WHAT IS NEEDED →
Please repeat the lines below exactly. Begin with the line containing "(** * Welcome: src/client/pages/Welcome.tsx" and go on through the line containing "(* illustration *)".

== == ==

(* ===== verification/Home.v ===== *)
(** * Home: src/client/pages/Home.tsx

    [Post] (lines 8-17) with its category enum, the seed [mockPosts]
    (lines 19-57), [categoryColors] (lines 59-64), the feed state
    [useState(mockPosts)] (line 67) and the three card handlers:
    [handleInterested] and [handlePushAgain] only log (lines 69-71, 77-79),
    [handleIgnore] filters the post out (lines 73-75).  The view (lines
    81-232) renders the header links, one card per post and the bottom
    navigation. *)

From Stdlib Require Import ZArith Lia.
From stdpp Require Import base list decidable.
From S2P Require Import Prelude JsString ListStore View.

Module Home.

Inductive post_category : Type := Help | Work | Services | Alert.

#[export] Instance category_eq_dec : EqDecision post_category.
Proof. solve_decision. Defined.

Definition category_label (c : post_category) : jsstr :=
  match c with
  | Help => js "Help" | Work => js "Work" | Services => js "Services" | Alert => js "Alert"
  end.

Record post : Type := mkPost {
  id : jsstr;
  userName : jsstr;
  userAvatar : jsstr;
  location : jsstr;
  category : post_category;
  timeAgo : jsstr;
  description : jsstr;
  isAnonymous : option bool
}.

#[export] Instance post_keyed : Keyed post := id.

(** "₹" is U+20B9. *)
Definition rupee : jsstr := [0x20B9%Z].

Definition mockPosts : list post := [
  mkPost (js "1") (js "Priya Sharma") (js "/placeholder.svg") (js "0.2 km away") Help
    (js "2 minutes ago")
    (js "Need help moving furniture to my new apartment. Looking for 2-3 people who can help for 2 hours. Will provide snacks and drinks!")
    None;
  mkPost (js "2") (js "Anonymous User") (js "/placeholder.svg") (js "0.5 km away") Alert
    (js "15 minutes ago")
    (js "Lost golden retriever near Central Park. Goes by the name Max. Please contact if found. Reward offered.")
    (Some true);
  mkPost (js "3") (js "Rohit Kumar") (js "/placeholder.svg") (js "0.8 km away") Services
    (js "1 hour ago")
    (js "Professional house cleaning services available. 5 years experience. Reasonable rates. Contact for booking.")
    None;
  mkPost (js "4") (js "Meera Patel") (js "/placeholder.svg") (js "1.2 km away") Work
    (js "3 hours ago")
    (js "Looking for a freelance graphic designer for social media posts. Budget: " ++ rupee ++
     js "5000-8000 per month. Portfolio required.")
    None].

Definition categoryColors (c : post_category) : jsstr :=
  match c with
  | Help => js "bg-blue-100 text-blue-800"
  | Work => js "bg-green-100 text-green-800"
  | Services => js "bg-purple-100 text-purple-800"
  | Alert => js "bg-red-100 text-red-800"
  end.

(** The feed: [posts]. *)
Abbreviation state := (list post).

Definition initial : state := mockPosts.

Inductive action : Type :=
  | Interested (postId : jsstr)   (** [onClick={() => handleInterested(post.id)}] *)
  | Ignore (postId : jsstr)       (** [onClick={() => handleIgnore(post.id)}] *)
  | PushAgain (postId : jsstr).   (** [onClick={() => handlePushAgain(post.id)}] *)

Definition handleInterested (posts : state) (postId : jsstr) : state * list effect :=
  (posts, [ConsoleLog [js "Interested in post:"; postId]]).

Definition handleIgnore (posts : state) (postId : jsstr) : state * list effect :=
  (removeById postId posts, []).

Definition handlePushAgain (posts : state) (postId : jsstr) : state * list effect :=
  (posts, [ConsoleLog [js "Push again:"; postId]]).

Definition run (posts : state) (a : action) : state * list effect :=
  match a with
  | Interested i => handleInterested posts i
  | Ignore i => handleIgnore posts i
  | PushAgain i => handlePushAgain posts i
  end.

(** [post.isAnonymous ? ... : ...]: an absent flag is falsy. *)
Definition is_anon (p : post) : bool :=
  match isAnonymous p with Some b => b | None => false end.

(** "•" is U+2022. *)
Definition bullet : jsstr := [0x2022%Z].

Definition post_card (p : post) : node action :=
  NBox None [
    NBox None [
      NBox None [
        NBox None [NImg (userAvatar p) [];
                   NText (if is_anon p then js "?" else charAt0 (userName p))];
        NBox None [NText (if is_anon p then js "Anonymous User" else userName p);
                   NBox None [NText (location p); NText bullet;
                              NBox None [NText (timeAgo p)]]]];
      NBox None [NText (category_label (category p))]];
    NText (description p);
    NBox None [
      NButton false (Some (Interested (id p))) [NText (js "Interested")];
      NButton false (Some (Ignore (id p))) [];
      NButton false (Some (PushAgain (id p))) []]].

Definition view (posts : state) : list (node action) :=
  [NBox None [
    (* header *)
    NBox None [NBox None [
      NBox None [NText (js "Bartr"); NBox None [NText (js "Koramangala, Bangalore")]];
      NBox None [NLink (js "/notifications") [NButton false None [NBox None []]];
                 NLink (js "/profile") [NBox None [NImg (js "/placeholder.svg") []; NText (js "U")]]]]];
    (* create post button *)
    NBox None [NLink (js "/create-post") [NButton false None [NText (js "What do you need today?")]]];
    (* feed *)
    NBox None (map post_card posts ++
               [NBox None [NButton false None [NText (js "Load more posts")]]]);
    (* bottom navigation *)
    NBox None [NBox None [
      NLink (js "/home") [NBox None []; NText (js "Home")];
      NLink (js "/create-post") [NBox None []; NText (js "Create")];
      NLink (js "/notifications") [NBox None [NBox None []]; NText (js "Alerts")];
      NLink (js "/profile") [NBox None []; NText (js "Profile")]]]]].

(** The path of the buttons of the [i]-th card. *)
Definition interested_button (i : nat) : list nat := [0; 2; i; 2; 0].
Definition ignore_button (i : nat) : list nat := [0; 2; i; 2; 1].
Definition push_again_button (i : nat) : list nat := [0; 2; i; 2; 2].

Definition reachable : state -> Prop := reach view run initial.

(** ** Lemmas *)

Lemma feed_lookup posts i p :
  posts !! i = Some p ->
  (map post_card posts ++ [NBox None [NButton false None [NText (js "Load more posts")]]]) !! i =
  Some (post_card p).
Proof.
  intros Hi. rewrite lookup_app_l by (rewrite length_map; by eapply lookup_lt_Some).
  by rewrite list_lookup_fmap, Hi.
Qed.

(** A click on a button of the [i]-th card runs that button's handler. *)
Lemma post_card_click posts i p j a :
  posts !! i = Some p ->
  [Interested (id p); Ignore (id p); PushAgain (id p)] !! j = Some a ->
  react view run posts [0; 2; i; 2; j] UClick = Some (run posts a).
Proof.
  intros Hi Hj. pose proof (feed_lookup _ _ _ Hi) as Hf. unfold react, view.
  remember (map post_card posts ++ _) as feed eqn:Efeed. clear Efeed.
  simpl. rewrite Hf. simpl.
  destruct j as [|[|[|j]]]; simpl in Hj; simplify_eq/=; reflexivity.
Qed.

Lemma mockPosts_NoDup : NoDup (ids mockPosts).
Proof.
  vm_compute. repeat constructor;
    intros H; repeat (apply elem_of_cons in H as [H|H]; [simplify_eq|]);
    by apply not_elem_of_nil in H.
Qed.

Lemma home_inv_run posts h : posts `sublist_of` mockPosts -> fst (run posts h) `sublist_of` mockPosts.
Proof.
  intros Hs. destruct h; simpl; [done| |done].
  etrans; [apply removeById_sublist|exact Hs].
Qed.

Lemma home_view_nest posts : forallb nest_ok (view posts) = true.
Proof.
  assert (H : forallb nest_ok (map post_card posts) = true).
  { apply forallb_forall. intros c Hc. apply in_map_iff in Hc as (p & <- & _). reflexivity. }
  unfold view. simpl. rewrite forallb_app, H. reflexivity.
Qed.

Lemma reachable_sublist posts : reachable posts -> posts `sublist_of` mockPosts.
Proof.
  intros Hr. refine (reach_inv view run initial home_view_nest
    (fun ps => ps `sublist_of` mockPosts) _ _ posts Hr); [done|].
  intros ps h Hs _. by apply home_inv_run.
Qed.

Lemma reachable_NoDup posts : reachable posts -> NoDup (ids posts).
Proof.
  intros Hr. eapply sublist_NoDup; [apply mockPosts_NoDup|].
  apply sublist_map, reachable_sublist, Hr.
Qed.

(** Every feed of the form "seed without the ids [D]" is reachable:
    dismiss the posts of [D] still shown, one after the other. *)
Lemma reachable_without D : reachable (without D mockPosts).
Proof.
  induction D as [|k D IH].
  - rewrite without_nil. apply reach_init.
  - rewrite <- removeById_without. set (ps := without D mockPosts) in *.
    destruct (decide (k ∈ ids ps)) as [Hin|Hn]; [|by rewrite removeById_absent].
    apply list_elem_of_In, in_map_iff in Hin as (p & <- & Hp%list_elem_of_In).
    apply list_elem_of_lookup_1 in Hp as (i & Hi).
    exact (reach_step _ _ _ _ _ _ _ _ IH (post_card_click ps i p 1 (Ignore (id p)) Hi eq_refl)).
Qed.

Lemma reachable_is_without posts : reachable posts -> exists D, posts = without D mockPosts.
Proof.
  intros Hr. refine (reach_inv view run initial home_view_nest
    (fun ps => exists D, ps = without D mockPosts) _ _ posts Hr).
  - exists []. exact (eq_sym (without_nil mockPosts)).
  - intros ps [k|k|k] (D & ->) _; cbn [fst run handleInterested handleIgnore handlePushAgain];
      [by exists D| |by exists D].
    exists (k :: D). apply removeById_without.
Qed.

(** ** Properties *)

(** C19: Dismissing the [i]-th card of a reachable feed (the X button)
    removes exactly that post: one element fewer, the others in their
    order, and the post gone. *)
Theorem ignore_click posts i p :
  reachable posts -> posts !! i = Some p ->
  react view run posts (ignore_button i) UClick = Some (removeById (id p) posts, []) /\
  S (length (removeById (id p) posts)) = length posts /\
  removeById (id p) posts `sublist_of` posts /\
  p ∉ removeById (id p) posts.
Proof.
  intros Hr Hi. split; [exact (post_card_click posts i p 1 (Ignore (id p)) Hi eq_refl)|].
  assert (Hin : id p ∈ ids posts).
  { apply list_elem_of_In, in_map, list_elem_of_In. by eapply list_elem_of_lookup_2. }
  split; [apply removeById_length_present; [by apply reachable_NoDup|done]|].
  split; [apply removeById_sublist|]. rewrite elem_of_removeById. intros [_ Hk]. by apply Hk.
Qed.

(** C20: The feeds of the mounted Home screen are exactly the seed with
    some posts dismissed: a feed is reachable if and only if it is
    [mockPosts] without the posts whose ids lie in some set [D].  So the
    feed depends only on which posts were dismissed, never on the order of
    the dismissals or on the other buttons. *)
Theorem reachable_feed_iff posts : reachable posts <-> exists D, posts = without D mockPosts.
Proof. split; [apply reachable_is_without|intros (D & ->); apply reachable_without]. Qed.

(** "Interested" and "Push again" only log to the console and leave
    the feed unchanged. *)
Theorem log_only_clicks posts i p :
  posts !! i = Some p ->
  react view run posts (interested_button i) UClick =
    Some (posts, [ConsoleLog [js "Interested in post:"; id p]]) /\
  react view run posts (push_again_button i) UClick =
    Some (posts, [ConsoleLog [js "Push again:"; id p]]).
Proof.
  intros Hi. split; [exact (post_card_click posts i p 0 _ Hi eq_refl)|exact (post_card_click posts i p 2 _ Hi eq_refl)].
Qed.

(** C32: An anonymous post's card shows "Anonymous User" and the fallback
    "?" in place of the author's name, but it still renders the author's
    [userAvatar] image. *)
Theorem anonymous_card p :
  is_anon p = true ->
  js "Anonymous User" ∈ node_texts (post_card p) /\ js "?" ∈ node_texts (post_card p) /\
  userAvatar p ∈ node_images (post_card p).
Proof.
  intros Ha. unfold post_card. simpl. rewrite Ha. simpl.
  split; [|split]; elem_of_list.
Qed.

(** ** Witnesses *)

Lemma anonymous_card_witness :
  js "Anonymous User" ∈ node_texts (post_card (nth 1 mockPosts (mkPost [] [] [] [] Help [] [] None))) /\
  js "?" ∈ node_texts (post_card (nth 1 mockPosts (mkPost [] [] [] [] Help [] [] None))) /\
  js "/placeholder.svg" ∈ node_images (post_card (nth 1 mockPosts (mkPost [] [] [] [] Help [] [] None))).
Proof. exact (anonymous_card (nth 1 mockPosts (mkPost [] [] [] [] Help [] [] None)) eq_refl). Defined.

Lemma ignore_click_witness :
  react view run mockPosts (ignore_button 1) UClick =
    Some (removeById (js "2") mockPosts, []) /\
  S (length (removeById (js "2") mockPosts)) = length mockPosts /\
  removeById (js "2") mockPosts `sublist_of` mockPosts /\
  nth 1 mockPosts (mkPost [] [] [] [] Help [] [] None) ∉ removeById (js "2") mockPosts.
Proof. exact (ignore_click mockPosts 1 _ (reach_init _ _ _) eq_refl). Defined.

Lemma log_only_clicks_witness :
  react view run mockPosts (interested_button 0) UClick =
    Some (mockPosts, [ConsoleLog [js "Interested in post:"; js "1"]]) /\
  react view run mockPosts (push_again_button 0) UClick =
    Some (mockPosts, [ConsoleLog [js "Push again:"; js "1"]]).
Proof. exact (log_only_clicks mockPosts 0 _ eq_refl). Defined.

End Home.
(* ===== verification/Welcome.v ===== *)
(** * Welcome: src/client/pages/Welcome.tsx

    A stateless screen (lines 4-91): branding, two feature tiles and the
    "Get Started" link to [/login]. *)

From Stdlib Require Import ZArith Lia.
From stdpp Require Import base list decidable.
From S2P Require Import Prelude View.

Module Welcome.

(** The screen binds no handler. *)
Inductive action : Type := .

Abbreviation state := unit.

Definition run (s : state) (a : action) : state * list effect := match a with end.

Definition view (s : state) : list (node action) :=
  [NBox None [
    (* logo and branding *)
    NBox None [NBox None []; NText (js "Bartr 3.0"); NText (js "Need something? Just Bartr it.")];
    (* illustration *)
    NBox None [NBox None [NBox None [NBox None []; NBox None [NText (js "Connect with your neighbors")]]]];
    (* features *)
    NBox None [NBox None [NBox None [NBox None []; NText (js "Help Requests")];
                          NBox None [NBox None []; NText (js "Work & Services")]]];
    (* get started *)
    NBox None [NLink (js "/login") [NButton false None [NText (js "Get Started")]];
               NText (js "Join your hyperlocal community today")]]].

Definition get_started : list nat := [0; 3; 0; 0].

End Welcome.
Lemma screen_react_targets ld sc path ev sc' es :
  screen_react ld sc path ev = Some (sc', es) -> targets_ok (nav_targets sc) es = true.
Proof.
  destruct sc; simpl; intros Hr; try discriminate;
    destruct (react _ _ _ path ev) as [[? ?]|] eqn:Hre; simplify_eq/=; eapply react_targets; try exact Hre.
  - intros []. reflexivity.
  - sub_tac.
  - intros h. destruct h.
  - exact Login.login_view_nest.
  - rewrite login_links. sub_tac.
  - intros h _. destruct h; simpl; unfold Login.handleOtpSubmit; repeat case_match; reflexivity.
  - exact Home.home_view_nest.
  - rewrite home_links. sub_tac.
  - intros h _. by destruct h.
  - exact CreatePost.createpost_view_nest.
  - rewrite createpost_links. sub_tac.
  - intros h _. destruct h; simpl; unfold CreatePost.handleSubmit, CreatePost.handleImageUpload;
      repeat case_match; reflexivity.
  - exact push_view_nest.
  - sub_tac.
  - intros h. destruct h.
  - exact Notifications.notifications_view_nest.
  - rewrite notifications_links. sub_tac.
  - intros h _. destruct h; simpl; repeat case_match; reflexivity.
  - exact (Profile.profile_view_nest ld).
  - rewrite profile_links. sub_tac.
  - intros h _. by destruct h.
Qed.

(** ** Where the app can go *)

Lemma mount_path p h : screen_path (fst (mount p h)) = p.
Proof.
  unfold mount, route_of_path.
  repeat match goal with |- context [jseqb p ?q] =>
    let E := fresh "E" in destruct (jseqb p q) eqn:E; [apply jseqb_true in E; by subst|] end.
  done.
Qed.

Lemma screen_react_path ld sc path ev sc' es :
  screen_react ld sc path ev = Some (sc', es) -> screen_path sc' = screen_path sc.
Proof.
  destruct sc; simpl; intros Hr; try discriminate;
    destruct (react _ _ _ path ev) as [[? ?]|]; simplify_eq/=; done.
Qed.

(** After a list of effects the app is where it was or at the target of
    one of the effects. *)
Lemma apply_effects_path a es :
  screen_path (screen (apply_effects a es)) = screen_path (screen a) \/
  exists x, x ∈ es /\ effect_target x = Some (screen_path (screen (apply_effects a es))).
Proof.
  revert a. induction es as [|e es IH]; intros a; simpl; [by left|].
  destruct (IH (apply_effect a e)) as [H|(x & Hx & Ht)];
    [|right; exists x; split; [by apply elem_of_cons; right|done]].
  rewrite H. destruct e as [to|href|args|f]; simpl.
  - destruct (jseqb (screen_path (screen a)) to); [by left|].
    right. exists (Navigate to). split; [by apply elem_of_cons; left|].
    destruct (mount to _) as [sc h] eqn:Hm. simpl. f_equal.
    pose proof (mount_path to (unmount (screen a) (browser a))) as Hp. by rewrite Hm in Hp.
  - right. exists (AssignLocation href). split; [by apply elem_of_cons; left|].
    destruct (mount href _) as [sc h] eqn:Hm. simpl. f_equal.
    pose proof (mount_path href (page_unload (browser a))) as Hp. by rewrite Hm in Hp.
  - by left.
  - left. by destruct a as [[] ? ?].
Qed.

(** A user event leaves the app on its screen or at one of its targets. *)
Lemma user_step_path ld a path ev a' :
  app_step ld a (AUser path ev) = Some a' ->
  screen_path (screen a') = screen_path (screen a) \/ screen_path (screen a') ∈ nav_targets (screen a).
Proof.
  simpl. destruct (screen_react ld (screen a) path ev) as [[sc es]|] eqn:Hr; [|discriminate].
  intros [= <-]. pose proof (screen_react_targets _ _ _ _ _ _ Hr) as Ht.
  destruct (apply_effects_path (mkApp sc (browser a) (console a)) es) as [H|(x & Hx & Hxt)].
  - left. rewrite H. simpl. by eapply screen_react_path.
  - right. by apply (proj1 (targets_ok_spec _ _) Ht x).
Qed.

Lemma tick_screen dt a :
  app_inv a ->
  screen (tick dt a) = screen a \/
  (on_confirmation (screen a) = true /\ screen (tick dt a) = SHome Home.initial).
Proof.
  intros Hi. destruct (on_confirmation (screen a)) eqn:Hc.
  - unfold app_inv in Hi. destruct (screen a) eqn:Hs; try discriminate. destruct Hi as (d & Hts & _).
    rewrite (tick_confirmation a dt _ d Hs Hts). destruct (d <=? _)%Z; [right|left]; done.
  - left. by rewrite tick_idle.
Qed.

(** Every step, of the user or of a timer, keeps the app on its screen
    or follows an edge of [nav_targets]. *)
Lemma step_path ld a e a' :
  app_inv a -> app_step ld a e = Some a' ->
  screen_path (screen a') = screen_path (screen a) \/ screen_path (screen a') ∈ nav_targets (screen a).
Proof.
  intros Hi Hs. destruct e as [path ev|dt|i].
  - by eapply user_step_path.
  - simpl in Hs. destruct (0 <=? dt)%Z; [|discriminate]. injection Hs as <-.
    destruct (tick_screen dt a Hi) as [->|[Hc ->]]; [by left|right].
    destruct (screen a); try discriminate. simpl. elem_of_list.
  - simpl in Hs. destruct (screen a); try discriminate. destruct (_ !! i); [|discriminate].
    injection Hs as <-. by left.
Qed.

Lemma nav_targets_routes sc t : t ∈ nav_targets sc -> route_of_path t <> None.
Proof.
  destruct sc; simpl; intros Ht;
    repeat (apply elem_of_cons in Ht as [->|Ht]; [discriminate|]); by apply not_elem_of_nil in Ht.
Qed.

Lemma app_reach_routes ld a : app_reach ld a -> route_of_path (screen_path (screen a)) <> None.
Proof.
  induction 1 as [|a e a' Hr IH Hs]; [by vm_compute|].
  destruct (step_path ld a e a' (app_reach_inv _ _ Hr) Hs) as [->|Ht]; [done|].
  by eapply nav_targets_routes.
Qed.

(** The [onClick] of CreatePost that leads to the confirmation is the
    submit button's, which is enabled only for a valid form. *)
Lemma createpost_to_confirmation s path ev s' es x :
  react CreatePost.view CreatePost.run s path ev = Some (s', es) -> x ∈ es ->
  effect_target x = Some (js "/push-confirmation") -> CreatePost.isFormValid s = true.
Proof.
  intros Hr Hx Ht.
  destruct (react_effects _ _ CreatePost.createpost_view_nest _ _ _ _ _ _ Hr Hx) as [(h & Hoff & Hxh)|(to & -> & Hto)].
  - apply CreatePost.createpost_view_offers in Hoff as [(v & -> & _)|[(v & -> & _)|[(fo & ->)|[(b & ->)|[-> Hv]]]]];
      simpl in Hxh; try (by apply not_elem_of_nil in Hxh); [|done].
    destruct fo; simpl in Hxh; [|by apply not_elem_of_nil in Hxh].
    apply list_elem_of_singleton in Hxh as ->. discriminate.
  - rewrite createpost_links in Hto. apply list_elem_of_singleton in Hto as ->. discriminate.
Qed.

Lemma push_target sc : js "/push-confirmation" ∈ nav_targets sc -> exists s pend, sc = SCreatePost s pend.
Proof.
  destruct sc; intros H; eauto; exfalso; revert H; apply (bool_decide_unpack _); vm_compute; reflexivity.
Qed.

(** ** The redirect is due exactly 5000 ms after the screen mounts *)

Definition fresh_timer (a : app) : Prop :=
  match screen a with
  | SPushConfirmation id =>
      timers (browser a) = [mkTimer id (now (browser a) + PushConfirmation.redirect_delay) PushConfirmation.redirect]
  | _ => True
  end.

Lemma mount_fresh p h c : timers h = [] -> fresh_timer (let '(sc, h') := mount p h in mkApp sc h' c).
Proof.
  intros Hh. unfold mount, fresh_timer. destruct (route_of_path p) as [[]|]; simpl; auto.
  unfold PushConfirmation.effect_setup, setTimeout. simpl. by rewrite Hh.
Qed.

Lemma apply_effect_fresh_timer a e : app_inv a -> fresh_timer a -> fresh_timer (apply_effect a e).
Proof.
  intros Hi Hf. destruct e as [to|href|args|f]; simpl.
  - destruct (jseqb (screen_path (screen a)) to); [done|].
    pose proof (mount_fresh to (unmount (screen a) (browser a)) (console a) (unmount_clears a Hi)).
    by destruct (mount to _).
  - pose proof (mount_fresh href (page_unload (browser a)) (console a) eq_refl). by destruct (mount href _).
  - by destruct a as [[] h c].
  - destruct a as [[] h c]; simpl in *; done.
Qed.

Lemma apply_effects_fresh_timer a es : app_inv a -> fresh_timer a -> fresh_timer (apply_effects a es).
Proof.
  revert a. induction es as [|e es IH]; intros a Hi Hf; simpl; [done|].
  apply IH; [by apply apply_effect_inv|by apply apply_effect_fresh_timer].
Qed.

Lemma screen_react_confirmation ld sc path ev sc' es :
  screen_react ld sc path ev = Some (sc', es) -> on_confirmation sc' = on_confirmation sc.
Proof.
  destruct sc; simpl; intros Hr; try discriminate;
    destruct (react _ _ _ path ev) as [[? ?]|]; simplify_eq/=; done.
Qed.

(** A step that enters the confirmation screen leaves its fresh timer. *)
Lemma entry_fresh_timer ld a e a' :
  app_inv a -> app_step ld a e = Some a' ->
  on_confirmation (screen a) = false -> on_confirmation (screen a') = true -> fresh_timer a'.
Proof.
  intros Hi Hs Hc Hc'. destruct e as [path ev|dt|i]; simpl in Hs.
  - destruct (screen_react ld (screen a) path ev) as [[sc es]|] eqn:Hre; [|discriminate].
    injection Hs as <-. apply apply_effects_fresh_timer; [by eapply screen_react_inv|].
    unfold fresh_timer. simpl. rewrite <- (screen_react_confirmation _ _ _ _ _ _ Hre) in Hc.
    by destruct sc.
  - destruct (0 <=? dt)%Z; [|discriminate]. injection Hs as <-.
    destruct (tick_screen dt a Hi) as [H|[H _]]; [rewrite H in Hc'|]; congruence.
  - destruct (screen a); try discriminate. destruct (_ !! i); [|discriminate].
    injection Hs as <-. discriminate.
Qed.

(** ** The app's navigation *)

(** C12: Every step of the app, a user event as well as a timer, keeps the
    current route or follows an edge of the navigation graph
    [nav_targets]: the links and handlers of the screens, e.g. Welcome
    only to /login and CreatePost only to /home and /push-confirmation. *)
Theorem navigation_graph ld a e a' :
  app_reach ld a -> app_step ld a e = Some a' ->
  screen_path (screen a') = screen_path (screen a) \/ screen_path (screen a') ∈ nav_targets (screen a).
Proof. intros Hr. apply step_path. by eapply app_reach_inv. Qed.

== == ==

WRITTEN RESPONSE →
(** * Welcome: src/client/pages/Welcome.tsx

    A stateless screen (lines 4-91): branding, two feature tiles and the
    "Get Started" link to [/login]. *)

From Stdlib Require Import ZArith Lia.
From stdpp Require Import base list decidable.
From S2P Require Import Prelude View.

Module Welcome.

(** The screen binds no handler. *)
Inductive action : Type := .

Abbreviation state := unit.

Definition run (s : state) (a : action) : state * list effect := match a with end.

Definition view (s : state) : list (node action) :=
  [NBox None [
    (* logo and branding *)
    NBox None [NBox None []; NText (js "Bartr 3.0"); NText (js "Need something? Just Bartr it.")];
    (* illustration *)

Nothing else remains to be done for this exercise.